ATPase cation transporting 13A2 (ATP13A2)

An enzyme found in humans, probable cation-transporting ATPase 13A2, mainly involved in the transport of divalent transition metal cations [44]. Mutant ATP13A2 causes Kufor-Rakeb syndrome (KRS). It is an autosomal recessive juvenile-onset PD [45]. ATP13A2 mitochondrial function was firstly recognized in mitochondrial dysfunction in KRS patient-derived skin fibroblast [46]. Several studies have been also reported that ATP13A2-deficient models demonstrates mitochondrial dysfunction, decreased ATP production, elevated ROS production, and increased mitochondrial fragmentation as shown in Fig. 1. Additionally, deregulation of Zn2+ metabolism leads to lysosomal dysfunction, which further lead to defective mitophagy. This shows that associated pathways is involved in the pathogenesis of PD [47, 48].

Alzheimer’s disease (AD)

Alzheimer disease (AD) is a very common and disabling neurodegenerative disorder which is a form of dementia of the aged [49]. Its incidence increases along with age and thereby it is a significant public-health concern. In the late stages of AD, severe memory loss is observed and serious neurodegeneration is obvious [50].

Amyloid protein precursor (APP)

Highly conserved and an ancient protein APP is a precursor, produces amyloid beta (Aβ), a polypeptide which contains 37 to 49 amino acid residues. In the brain of Alzheimer’s patient the amyloid fibrillar form of Aβ that is amyloid plaques was observed [51]. Mutations in APP gene, causes familial susceptibility to Alzheimer’s disease.
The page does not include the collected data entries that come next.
(** * Academic Search URL Generator: query model to URL compiler

    A shallow embedding of [scripts/modules/search-generator.js]
    (class [SearchURLGenerator]) and of the part of
    [scripts/modules/ui-manager.js] (class [UIManager]) that owns and
    mutates the form data, together with the platform functions the
    generator calls ([String.prototype.trim], [Array.prototype.join],
    [encodeURIComponent], [URLSearchParams]).

    Conventions.
    - A JavaScript string is its sequence of UTF-16 code units, each a
      number below 65536, carried as [list N].
    - The numeric fields of the form ([startYear], [endYear],
      [resultsPerPage]) are integers, carried as [Z]. The arithmetic and
      the printing of the model are those of the Numbers for the safe
      integers ([Number.isSafeInteger], magnitude below 2^53); beyond
      them the model does not follow the code. NaN, which [parseInt]
      returns for an empty box, is not in the model.
    - A function that can throw returns a [result]: [Ok v] for a normal
      return, [Throw e] for an exception.
    - The DOM is the environment: what a handler reads from it is an
      argument of the handler, what it writes to it is not modelled. *)

From Stdlib Require Import List NArith ZArith Bool Lia String Ascii.
From Stdlib Require Import DecimalString DecimalPos DecimalZ.
Import ListNotations.
Definition isSpace3 (c1 c2 c3 : ascii) : bool :=
  let n1 := nat_of_ascii c1 in
  let n2 := nat_of_ascii c2 in
  let n3 := nat_of_ascii c3 in
  ((n1 =? 225)%nat && (n2 =? 154)%nat && (n3 =? 128)%nat)
  || ((n1 =? 226)%nat && (n2 =? 128)%nat
      && (((128 <=? n3)%nat && (n3 <=? 138)%nat)
          || (n3 =? 168)%nat || (n3 =? 169)%nat || (n3 =? 175)%nat))
  || ((n1 =? 226)%nat && (n2 =? 129)%nat && (n3 =? 159)%nat)
  || ((n1 =? 227)%nat && (n2 =? 128)%nat && (n3 =? 128)%nat)
  || ((n1 =? 239)%nat && (n2 =? 187)%nat && (n3 =? 191)%nat).

(** [vv.trimStart()]. *)
Fixpoint trimStart (s : string) : string :=
  match s with
  | EmptyString => s
  | String c1 r1 =>
      if isSpace c1 then trimStart r1
      else
        match r1 with
        | EmptyString => s
        | String c2 r2 =>
            if isSpace2 c1 c2 then trimStart r2
            else
              match r2 with
              | EmptyString => s
              | String c3 r3 => if isSpace3 c1 c2 c3 then trimStart r3 else s
              end
        end
  end.

(** Nothing but white space. *)
Definition allSpace (s : string) : bool :=
  match trimStart s with
  | EmptyString => true
  | String _ _ => false
  end.

(** [vv.trimEnd()]: the longest suffix of white space goes. *)
Fixpoint trimEnd (s : string) : string :=
  match s with
  | EmptyString => EmptyString
  | String c r => if allSpace s then EmptyString else String c (trimEnd r)
  end.

Definition trim (s : string) : string := trimEnd (trimStart s).

(** Two strings that differ only in the case of their ASCII letters. *)
Definition sameIgnoringCase (a b : string) : Prop :=
  toLowerCase a = toLowerCase b.

End Js.

(** ** JavaScript values *)

(** The values a configuration file can export and an options object can
    hold.  [VFun f] is a function of the requested context name (a config
    factory), taken as the value it resolves to: a factory that throws or
    rejects is not represented. *)
Inductive value : Type :=
| VUndefined
| VNull
| VBool (b : bool)
| VNum (z : Z)
| VStr (s : string)
| VArr (items : list value)
| VObj (props : gmap string value)
| VFun (f : string -> value).

(** Code that throws: [Throw msg] stands for [throw new Error(msg)]. *)
Inductive Result (A : Type) : Type :=
| Ok (a : A)
| Throw (msg : string).

Arguments Ok {A} a.
Arguments Throw {A} msg.

Definition bindResult {A B} (r : Result A) (k : A -> Result B) : Result B :=
  match r with
  | Ok a => k a
  | Throw msg => Throw msg
  end.

Notation "'let*' x ':=' r 'in' k" := (bindResult r (fun x => k))
  (at level 10, x name, r at level 100, k at level 200).

(** ** Boolean-like environment strings (lines 14-39) *)

Definition falsyStrings : list string := ["false"; "f"; "0"; "no"; "n"; ""].

Definition truthyStrings : list string := ["true"; "t"; "1"; "yes"; "y"].

Definition toBoolean (value : string) : bool := Js.includes truthyStrings value.

(** The [loader] option: [false] or the name of a loader. *)
Inductive LoaderOption : Type :=
| LoaderFalse
| LoaderName (name : string).

Definition loaderOptionFromEnv (value : string) : LoaderOption :=
  let maybeBoolean := Js.toLowerCase value in
  if Js.includes falsyStrings maybeBoolean then LoaderFalse
  else if Js.includes truthyStrings maybeBoolean then LoaderName "auto"
  else LoaderName value.

(** ** Helpers of [Utils] *)

Module Utils.

(** Modelled from the spec: [Utils.unique] is not part of this file.
    "Duplicate paths are removed keeping first occurrence": the elements
    are added to a set in order and the set is listed in insertion order. *)
Fixpoint uniqueGo (seen : list string) (items : list string) : list string :=
  match items with
  | [] => []
  | x :: rest =>
      if bool_decide (x ∈ seen) then uniqueGo seen rest
      else x :: uniqueGo (x :: seen) rest
  end.

Definition unique (items : list string) : list string := uniqueGo [] items.

(** Modelled from the spec: [Utils.hasObjectKeys] is not part of this file.
    "environment-derived options are non-empty": the value is an object
    with at least one property. *)
Definition hasObjectKeys (o : value) : bool :=
  match o with
  | VObj props => negb (bool_decide (props = ∅))
  | _ => false
  end.

(** Modelled from the spec: [Utils.mergeConfig] is not part of this file.
    "deep-merge mappings in strict left-to-right precedence where later
    sources override earlier ones for overlapping keys, nested mappings
    merge recursively, and non-mapping values (including arrays) are
    replaced wholesale rather than concatenated".  [mergeValue target source]
    puts every property of [source] into [target]: a mapping that meets a
    mapping is merged into it, anything else replaces what was there.  A
    source that is not a mapping contributes nothing. *)
Fixpoint mergeValue (target source : value) {struct source} : value :=
  match source with
  | VObj sprops =>
      match target with
      | VObj tprops =>
          VObj (map_fold (fun key v acc =>
                  match v with
                  | VObj _ =>
                      match acc !! key with
                      | Some (VObj _ as tv) => <[key := mergeValue tv v]> acc
                      | _ => <[key := v]> acc
                      end
                  | _ => <[key := v]> acc
                  end) tprops sprops)
      | _ => target
      end
  | _ => target
  end.

Definition mergeConfig (target : value) (sources : list value) : value :=
  fold_left mergeValue sources target.

End Utils.

(** ** Settings and the world around the loader *)

(** The interface [Settings] (lines 483-548); an absent field is [None]. *)
Record Settings : Type := mkSettings {
  verbose : option bool;
  tsConfigPath : option string;
  configPaths : option (list string);
  loader : option LoaderOption;
  alwaysAllowTs : option bool;
  useTsNode : option bool;
  preferTs : option bool;
}.

(** What [getPackageConfig()] returns: the manifest found by walking up from
    the working directory, with the fields the loader reads.  A manifest that
    was never found, or could not be read, is [emptyPackageConfig]. *)
Record PackageConfig : Type := mkPackageConfig {
  pkgSettings : Settings;                    (* config['mikro-orm'] *)
  pkgType : option string;                   (* config.type *)
  pkgDependencies : option (list string);    (* Object.keys(pkg.dependencies) *)
  pkgDevDependencies : option (list string); (* Object.keys(pkg.devDependencies) *)
}.

Definition emptySettings : Settings :=
  mkSettings None None None None None None None.

Definition emptyPackageConfig : PackageConfig :=
  mkPackageConfig emptySettings None None None.

(** Everything outside the file: the process, the file system and the
    collaborators the loader calls. *)
Record World : Type := mkWorld {
  env : gmap string string;                  (* process.env *)
  cwd : string;                              (* process.cwd() *)
  bun : option string;                       (* process.versions.bun *)
  pathExistsSync : string -> bool;
  packageConfig : PackageConfig;             (* getPackageConfig() *)
  detectTsNode : bool;                       (* Utils.detectTsNode() *)
  absolutePath : string -> string;           (* Utils.absolutePath *)
  normalizePath : string -> string;          (* Utils.normalizePath *)
  createLoader : string -> Settings -> string -> value;
                                             (* (await createLoader(b, s)).import *)
  toNumber : string -> value;                (* the unary plus on a string *)
  requireFrom : option string -> Result value;
                                             (* Utils.requireFrom(id); [None]
                                                is [undefined] for [id] *)
  ORMVersion : string;                       (* Utils.getORMVersion() *)
  requireVersion : string -> option string;  (* require(name/package.json)?.version,
                                                [None] when it throws or is absent *)
  cyan : string -> string;                   (* colors.cyan *)
  yellow : string -> string;                 (* colors.yellow *)
  green : string -> string;                  (* colors.green *)
}.

(** ** getSettings (lines 200-216) *)

(** [process.env.X != null ? f(process.env.X) : fallback]. *)
Definition envOr {A} (w : World) (name : string) (f : string -> A)
    (fallback : option A) : option A :=
  match env w !! name with
  | Some v => Some (f v)
  | None => fallback
  end.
It has been reported that APP duplications or APP mutations located around the β cleavage site leads to the overall increase in production of Aβ species which causes early-onset Alzheimer disease (EOAD) [51].

Presenilin

Presenilin, a sub-component of γ-secretase, is basically responsible for the APP cutting. A γ-secretase can intercept APP at multiple points within protein, which leads to the formation of Aβ of different lengths in relation with Alzheimer’s disease; 40 and 42 amino acids long [52, 53]. It has been reported that Aβ 42 have more chances to form plaques in the brain than Aβ 40. Mutant presenilin leads to an elevation in the ratio of Aβ 42 production as compared to Aβ 40. This mutation also results into a decrease in amyloid precursor protein-derived amyloid β-peptide generation [54]. The loss in presenilin function causes an incomplete degradation of the amyloid β-peptide which contributes to an increased vulnerability of the brain, and therefore became a cause EOAD [55].

AvaII16390

The human mitochondrial genome contains AvaII in a non-coding region. The frequency of AvaII16390 in the Alzheimer’s brain was investigated [50]. The DNA sequence analysis of the AvaII16390 has been shown that the major change in the sequence was a C to T transition mutation at position 5 of the AvaII site [56]. Increase frequency of AvaII16390 in the Alzheimer’s brain may contribute to the formation of oxidative radicals. Some studies found that no notable relation in between the person age and AvaII16390 frequency [57].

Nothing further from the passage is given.